== Information given ==
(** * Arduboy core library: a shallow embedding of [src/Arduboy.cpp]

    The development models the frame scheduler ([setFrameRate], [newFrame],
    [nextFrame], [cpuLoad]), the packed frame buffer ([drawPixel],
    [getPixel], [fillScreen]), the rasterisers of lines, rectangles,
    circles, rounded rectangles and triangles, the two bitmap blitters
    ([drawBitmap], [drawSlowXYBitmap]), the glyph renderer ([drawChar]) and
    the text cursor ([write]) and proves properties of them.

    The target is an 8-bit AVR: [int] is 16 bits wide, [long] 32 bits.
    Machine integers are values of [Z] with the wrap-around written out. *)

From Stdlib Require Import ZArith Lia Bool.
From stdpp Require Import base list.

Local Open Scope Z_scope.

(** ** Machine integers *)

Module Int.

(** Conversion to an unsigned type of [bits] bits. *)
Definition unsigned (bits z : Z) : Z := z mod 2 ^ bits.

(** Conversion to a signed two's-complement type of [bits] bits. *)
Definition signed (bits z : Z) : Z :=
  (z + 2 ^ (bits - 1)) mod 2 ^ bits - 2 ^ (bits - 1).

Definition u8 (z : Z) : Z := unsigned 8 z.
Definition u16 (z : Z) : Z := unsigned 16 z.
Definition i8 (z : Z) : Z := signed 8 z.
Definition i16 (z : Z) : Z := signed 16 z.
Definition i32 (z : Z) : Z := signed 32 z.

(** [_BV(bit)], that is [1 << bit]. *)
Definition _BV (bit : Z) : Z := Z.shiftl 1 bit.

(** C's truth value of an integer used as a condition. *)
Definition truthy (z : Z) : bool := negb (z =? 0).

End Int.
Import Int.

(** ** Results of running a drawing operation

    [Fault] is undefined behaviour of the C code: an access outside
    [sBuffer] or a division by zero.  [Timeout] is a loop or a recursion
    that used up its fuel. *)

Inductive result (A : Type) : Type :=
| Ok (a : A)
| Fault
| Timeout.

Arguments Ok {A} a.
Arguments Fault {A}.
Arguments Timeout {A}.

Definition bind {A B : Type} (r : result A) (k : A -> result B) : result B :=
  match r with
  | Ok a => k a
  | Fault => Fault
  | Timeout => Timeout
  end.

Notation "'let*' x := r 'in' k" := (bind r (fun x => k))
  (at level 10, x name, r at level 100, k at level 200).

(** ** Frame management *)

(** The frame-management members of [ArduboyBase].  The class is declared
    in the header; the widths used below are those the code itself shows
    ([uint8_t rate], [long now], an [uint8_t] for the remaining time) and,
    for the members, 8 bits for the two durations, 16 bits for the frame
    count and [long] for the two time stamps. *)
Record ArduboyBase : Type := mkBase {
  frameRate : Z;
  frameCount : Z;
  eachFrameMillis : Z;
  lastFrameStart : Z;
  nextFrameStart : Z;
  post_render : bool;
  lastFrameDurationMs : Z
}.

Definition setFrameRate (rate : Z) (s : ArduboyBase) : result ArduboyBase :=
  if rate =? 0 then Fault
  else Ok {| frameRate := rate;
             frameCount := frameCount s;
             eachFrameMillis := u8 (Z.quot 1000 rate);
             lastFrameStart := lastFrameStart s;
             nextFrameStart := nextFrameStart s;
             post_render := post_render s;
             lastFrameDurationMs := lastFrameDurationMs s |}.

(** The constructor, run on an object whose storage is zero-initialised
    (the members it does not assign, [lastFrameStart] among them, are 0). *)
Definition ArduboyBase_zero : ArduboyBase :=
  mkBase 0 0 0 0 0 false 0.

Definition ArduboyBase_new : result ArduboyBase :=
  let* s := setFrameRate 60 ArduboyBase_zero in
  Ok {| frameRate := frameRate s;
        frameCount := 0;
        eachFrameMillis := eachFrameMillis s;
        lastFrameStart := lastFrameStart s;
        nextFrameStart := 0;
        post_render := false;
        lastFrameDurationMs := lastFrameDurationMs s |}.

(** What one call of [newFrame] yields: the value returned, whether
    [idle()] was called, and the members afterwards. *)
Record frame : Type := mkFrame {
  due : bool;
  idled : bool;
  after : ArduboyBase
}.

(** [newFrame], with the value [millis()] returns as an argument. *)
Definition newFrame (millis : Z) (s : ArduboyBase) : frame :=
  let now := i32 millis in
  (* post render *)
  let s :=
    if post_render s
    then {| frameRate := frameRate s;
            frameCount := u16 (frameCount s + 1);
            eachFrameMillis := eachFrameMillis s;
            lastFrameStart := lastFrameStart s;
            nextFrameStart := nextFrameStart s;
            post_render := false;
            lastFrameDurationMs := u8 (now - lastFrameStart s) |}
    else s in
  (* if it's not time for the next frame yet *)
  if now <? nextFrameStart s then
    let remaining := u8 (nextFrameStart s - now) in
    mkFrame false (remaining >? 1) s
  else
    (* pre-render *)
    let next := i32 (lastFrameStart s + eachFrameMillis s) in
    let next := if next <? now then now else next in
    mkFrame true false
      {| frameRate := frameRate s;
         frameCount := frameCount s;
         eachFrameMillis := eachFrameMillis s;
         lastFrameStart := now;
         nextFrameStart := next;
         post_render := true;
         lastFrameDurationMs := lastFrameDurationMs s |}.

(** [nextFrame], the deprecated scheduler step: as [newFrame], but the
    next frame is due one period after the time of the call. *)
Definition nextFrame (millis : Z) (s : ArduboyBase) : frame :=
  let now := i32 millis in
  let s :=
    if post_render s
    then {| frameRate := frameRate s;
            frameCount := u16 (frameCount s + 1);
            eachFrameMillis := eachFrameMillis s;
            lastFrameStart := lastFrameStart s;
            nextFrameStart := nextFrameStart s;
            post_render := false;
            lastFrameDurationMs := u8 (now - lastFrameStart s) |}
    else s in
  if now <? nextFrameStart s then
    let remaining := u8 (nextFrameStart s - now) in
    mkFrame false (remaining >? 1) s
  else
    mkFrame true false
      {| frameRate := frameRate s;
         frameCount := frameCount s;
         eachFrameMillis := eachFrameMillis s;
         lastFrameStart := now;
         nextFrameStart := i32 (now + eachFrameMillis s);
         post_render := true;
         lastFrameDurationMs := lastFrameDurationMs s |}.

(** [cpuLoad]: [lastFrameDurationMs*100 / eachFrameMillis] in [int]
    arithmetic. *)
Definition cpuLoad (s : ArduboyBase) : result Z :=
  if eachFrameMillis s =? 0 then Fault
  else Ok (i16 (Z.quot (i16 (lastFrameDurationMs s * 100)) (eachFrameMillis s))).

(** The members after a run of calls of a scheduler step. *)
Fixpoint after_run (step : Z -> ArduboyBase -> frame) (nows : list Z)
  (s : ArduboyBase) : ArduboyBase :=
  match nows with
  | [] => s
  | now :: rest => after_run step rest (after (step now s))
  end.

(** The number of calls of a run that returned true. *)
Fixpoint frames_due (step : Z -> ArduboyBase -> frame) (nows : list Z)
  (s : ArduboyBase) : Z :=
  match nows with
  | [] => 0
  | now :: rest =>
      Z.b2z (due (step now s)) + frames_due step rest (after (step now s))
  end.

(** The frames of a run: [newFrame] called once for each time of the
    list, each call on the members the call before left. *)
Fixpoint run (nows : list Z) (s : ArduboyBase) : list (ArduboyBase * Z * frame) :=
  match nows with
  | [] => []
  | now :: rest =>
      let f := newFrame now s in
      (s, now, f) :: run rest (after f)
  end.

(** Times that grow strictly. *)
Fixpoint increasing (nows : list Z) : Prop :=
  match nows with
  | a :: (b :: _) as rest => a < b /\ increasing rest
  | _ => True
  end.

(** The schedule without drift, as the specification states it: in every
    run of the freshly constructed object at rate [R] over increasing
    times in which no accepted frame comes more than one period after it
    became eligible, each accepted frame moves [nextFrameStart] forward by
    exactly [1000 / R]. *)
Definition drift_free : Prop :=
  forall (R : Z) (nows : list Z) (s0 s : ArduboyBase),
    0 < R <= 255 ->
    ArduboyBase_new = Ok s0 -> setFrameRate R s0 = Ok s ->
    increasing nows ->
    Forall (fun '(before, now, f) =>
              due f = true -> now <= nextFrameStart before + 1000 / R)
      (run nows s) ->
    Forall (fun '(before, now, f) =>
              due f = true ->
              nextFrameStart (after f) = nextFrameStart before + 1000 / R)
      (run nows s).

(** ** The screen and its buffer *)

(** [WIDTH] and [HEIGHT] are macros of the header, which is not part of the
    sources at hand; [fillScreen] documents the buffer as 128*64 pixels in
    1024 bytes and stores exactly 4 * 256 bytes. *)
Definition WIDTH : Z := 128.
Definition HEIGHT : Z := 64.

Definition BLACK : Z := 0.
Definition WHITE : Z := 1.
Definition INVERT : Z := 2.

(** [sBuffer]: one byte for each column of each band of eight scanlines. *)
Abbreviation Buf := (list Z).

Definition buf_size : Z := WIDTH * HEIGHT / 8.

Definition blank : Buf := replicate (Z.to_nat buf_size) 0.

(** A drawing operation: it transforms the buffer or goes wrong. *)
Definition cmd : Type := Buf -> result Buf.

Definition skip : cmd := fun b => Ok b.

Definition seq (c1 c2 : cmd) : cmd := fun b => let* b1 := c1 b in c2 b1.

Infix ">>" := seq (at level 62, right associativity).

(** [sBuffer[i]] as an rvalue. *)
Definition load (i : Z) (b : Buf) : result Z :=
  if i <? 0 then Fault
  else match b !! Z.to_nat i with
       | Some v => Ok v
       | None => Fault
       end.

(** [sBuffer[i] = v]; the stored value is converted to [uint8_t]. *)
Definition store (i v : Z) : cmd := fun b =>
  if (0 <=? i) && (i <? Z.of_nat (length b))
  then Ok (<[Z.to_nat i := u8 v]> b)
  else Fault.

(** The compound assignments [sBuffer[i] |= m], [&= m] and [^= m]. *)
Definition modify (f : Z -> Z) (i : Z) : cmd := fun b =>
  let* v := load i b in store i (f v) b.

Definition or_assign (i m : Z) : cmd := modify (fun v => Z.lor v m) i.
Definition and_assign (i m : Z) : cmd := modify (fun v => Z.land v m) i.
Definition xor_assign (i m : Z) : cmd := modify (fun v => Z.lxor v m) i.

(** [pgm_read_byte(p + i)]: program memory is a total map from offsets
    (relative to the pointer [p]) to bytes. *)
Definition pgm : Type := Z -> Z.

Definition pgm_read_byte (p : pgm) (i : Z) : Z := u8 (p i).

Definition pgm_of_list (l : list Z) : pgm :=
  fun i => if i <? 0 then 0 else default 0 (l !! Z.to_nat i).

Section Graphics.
===
> _Assignment_:
Copy the stretch of the records above that runs from the line with "(s : ArduboyBase) : Z" through the line with "Definition drift_free : Prop". Both end lines belong in the copy, and nothing else does.

> _Task output_:
  (s : ArduboyBase) : Z :=
  match nows with
  | [] => 0
  | now :: rest =>
      Z.b2z (due (step now s)) + frames_due step rest (after (step now s))
  end.

(** The frames of a run: [newFrame] called once for each time of the
    list, each call on the members the call before left. *)
Fixpoint run (nows : list Z) (s : ArduboyBase) : list (ArduboyBase * Z * frame) :=
  match nows with
  | [] => []
  | now :: rest =>
      let f := newFrame now s in
      (s, now, f) :: run rest (after f)
  end.

(** Times that grow strictly. *)
Fixpoint increasing (nows : list Z) : Prop :=
  match nows with
  | a :: (b :: _) as rest => a < b /\ increasing rest
  | _ => True
  end.

(** The schedule without drift, as the specification states it: in every
    run of the freshly constructed object at rate [R] over increasing
    times in which no accepted frame comes more than one period after it
    became eligible, each accepted frame moves [nextFrameStart] forward by
    exactly [1000 / R]. *)
Definition drift_free : Prop :=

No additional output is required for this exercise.